__Required action__.
Hunt through the lines below for the string "then" and copy each one that has it.

__Input data__.
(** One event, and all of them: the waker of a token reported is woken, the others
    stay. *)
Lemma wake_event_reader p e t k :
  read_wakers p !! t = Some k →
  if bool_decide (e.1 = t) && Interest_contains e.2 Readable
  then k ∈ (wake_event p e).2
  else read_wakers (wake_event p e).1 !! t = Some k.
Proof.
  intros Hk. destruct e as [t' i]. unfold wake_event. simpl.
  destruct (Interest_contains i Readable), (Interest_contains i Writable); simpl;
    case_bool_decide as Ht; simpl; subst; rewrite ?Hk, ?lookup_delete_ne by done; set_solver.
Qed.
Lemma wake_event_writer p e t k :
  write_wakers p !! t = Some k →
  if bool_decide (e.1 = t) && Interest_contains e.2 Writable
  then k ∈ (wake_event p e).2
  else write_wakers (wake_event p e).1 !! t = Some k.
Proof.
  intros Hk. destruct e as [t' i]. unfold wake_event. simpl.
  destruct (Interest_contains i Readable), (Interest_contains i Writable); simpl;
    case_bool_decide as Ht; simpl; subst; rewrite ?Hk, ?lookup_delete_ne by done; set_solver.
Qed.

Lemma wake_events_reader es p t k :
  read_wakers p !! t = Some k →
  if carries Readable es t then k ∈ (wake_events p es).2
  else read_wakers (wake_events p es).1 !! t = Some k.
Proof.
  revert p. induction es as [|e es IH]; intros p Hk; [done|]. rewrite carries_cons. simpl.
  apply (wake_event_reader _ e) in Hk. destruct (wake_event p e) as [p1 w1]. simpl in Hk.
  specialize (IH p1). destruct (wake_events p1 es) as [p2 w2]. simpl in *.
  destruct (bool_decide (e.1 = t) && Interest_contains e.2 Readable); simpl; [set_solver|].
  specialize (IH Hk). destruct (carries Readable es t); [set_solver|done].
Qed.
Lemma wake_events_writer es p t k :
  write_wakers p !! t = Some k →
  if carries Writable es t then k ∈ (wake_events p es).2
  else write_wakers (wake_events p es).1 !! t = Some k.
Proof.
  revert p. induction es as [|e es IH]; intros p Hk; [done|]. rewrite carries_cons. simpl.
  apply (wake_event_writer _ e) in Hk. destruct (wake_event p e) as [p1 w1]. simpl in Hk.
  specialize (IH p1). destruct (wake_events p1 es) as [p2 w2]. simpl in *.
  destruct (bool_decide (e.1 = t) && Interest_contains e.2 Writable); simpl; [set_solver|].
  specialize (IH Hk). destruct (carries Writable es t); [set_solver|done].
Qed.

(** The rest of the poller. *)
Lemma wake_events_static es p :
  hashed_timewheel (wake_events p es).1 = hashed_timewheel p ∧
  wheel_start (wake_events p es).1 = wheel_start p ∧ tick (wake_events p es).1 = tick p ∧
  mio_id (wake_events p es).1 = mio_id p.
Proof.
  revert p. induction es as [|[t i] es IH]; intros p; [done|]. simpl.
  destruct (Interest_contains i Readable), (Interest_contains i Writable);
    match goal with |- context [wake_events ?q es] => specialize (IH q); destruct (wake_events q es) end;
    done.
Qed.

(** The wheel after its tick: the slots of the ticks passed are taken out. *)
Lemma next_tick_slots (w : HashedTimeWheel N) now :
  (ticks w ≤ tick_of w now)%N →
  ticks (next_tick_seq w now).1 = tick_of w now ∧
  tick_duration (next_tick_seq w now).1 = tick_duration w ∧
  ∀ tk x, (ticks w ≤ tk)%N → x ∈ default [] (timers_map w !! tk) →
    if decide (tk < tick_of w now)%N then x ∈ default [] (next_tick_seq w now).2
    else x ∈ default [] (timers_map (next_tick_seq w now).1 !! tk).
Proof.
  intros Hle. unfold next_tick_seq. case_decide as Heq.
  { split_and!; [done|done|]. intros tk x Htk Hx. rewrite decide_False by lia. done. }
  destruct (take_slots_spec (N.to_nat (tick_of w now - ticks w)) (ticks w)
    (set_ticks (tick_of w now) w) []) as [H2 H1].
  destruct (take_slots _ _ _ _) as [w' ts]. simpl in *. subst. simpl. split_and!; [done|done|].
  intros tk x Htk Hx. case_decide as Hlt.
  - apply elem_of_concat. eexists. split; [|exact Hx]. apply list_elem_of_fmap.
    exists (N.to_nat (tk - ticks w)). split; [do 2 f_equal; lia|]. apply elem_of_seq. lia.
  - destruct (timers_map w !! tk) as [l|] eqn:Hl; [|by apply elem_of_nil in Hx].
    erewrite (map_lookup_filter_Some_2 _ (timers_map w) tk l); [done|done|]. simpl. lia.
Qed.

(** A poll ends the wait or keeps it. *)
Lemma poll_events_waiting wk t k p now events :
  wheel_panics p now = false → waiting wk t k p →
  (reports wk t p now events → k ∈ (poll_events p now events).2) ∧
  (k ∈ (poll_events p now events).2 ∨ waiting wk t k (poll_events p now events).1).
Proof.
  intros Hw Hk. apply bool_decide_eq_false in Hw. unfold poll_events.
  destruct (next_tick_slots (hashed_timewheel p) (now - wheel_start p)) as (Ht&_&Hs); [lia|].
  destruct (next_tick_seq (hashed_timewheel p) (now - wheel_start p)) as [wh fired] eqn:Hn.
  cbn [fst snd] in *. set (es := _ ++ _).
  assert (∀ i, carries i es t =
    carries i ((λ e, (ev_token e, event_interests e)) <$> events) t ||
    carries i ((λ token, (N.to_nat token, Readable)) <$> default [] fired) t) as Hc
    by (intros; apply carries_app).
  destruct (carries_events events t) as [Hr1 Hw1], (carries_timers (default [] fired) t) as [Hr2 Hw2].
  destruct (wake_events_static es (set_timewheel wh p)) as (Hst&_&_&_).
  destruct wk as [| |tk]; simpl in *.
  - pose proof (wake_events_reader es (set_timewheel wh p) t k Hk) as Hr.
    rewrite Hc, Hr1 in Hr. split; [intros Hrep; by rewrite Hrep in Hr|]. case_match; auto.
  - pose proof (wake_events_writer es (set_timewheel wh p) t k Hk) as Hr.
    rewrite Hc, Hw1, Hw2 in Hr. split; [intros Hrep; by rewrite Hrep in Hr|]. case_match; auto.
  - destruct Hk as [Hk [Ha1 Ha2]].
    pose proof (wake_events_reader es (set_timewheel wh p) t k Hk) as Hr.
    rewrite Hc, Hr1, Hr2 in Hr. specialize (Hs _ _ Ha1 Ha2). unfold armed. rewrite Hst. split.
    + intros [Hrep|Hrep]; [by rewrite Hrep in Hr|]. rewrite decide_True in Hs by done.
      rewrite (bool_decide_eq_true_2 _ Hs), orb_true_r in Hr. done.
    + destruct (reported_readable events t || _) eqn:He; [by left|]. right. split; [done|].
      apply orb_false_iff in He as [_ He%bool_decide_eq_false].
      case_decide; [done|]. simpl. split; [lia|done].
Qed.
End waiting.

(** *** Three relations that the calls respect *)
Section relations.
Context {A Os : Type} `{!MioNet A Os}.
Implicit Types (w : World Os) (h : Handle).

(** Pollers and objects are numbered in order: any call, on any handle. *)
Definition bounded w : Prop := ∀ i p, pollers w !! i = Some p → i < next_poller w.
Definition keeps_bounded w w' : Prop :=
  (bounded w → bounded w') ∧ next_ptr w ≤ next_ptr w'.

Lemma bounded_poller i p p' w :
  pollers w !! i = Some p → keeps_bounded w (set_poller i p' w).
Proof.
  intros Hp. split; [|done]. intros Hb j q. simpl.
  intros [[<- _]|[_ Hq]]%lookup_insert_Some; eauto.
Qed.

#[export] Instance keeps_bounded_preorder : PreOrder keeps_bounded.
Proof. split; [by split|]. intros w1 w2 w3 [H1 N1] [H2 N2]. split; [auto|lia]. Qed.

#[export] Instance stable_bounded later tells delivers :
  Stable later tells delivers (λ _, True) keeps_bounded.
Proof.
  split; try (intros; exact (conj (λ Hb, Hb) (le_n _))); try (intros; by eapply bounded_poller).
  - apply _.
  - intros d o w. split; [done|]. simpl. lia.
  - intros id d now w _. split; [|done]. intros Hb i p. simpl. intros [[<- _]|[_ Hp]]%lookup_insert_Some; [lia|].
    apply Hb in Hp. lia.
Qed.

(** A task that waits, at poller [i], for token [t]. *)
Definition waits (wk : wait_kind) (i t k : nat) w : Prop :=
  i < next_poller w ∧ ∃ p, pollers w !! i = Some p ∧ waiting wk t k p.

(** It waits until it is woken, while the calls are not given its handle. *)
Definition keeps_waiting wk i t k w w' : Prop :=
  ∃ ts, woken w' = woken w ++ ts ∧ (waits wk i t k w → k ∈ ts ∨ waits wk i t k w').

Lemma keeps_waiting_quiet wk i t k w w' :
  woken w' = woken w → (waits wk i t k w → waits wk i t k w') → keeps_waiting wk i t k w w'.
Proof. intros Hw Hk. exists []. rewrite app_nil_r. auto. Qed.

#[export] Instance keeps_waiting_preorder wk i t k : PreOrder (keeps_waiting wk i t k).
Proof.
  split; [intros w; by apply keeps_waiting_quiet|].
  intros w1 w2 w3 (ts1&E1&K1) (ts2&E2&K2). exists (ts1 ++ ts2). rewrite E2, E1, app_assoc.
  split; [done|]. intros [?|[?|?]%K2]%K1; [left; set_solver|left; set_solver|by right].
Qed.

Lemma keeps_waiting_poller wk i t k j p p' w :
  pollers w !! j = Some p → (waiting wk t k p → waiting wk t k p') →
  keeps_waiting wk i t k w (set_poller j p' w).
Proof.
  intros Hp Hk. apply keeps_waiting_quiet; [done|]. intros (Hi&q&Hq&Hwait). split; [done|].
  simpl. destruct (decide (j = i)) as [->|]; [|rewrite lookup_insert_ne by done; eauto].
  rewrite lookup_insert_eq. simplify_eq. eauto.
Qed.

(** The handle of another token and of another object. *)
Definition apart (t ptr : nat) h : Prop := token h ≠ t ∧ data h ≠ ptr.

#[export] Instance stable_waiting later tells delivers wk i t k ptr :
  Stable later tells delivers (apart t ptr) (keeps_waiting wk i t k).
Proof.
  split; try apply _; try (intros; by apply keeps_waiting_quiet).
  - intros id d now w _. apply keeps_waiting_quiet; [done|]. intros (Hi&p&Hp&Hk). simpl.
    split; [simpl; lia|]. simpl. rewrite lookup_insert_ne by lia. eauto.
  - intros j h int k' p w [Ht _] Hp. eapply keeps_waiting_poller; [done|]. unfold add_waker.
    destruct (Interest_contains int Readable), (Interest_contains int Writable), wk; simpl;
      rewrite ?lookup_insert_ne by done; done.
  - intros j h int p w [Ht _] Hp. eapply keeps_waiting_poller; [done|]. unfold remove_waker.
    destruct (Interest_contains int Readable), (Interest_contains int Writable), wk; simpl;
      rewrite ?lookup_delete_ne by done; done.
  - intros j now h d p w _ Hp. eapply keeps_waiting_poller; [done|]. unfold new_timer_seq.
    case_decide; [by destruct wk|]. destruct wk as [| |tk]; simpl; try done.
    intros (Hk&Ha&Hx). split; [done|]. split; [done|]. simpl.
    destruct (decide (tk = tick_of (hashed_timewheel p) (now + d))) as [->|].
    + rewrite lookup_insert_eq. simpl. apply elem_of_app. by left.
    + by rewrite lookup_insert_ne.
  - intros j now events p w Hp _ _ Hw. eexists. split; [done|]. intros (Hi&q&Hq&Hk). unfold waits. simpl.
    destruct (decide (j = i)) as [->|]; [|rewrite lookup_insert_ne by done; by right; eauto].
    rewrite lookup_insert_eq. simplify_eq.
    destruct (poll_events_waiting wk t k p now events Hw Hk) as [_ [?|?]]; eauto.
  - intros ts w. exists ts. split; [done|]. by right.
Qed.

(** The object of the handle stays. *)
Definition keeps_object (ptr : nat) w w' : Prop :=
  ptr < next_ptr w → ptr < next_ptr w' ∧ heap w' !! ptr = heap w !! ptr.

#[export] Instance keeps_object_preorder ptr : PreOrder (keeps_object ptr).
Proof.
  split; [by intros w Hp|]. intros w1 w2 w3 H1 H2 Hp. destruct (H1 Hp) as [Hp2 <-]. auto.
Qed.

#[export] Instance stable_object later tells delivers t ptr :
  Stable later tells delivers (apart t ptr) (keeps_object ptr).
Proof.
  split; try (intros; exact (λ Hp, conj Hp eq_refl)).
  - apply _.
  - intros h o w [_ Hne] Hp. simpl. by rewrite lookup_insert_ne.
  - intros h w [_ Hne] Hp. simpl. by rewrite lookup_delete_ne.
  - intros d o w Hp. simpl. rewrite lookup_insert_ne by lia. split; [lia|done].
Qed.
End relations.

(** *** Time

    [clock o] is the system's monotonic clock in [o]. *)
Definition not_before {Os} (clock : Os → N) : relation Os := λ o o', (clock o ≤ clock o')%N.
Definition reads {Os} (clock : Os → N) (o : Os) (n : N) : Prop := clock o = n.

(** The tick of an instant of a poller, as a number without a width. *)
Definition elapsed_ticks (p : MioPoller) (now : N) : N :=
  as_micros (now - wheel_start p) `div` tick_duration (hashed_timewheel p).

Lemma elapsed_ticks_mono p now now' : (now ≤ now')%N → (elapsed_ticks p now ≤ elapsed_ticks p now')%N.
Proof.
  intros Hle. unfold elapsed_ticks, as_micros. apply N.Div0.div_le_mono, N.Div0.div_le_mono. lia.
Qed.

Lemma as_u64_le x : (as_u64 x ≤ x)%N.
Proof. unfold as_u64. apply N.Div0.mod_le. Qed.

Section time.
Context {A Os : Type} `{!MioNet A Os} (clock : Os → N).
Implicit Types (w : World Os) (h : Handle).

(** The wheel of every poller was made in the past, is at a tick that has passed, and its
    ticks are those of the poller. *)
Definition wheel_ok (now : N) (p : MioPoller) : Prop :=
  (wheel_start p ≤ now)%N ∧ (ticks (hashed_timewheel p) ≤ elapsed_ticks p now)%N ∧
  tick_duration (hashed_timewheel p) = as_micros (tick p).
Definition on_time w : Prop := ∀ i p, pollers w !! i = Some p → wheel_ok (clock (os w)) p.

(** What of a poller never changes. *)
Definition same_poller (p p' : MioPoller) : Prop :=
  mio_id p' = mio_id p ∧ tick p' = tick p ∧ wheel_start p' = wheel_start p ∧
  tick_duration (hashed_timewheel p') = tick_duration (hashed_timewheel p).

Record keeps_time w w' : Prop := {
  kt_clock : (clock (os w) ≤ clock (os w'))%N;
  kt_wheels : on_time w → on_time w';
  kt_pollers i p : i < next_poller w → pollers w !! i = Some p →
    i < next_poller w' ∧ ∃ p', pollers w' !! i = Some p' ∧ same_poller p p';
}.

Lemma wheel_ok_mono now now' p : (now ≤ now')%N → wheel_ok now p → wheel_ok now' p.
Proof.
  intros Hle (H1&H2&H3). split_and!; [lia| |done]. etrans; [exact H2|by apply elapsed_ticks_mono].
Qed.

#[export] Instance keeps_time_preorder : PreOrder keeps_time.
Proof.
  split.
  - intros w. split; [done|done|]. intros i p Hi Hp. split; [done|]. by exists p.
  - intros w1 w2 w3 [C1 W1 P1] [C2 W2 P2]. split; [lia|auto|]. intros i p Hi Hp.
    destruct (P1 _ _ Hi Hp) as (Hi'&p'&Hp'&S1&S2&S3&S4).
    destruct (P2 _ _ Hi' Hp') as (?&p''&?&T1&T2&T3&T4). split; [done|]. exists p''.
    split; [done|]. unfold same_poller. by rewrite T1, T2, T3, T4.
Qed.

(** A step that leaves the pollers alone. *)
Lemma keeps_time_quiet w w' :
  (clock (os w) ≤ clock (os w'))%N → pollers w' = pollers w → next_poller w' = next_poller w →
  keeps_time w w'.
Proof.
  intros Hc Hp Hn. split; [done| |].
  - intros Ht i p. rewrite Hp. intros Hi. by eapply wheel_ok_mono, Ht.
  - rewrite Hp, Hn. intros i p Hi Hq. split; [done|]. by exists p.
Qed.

__Task response__.
  then k ∈ (wake_event p e).2
  then k ∈ (wake_event p e).2
  if carries Readable es t then k ∈ (wake_events p es).2
  if carries Writable es t then k ∈ (wake_events p es).2
    if decide (tk < tick_of w now)%N then x ∈ default [] (next_tick_seq w now).2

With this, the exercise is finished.